- About this exercise -
The records below hold a stretch from the line with "is_minimum (vertexCount dp)" through the line with "- intros Hne."; return exactly those lines, ends included, and nothing more.

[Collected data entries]
______________________________
(** C1 (the draw parameters inferred): in a state whose cache is empty or
    current, whose set attributes have accessors, and in which the table
    holds a buffer that is not instanced and the vertex counts of its
    buffers are finite, [getDrawParams] returns draw parameters such that
    [isInstanced] tells whether some set attribute of the table has a
    divisor [> 0], [vertexCount] is the minimum of the vertex counts of the
    buffers that are not instanced, [instanceCount] is the minimum over
    the instanced buffers or [0] if there are none, and [isIndexed] tells
    whether an element buffer is set, [indexType] being its type. *)
Theorem getDrawParams_infers :
  forall requested w,
    cache_current (this w) ->
    accessors_present (this w) ->
    has_vertex_buffer (this w) ->
    all_finite (counts (this w) false) ->
    all_finite (counts (this w) true) ->
    exists dp w',
      getDrawParams requested w = (Normal (Some dp), w') /\
      (isInstanced dp = true <-> some_instanced (this w)) /\
      is_minimum (vertexCount dp) (counts (this w) false) /\
      (counts (this w) true = [] -> instanceCount dp = zero) /\
      (counts (this w) true <> [] ->
       is_minimum (instanceCount dp) (counts (this w) true)) /\
      (isIndexed dp = true <-> elements (this w) <> None) /\
      (forall e, elements (this w) = Some e -> indexType dp = Some (buffer_type e)).
Proof.
  intros requested w Hcache Hacc Hbuf Hvert Hinst.
  destruct (running_min_is_minimum _ (vertex_buffer_counts _ Hbuf) Hvert) as [Hfin Hmin].
  pose proof (updateDrawParams_eq _ Hacc) as Hdp. rewrite Hfin in Hdp.
  eexists _, _. split; [apply (getDrawParams_current _ _ _ Hcache Hdp)|].
  cbn [isIndexed isInstanced indexCount vertexCount instanceCount elementCount indexType].
  split; [apply instanced_flag|]. split; [exact Hmin|].
  split; [|split; [|split]].
  - intros ->. reflexivity.
  - intros Hne. destruct (running_min_is_minimum _ Hne Hinst) as [Hfin' Hmin'].
    destruct (running_min PosInf (counts (this w) true)); try discriminate. exact Hmin'.
  - destruct (elements (this w)); split; congruence.
  - intros e ->. reflexivity.
Qed.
______________________________
- Result -
      is_minimum (vertexCount dp) (counts (this w) false) /\
      (counts (this w) true = [] -> instanceCount dp = zero) /\
      (counts (this w) true <> [] ->
       is_minimum (instanceCount dp) (counts (this w) true)) /\
      (isIndexed dp = true <-> elements (this w) <> None) /\
      (forall e, elements (this w) = Some e -> indexType dp = Some (buffer_type e)).
Proof.
  intros requested w Hcache Hacc Hbuf Hvert Hinst.
  destruct (running_min_is_minimum _ (vertex_buffer_counts _ Hbuf) Hvert) as [Hfin Hmin].
  pose proof (updateDrawParams_eq _ Hacc) as Hdp. rewrite Hfin in Hdp.
  eexists _, _. split; [apply (getDrawParams_current _ _ _ Hcache Hdp)|].
  cbn [isIndexed isInstanced indexCount vertexCount instanceCount elementCount indexType].
  split; [apply instanced_flag|]. split; [exact Hmin|].
  split; [|split; [|split]].
  - intros ->. reflexivity.
  - intros Hne. destruct (running_min_is_minimum _ Hne Hinst) as [Hfin' Hmin'].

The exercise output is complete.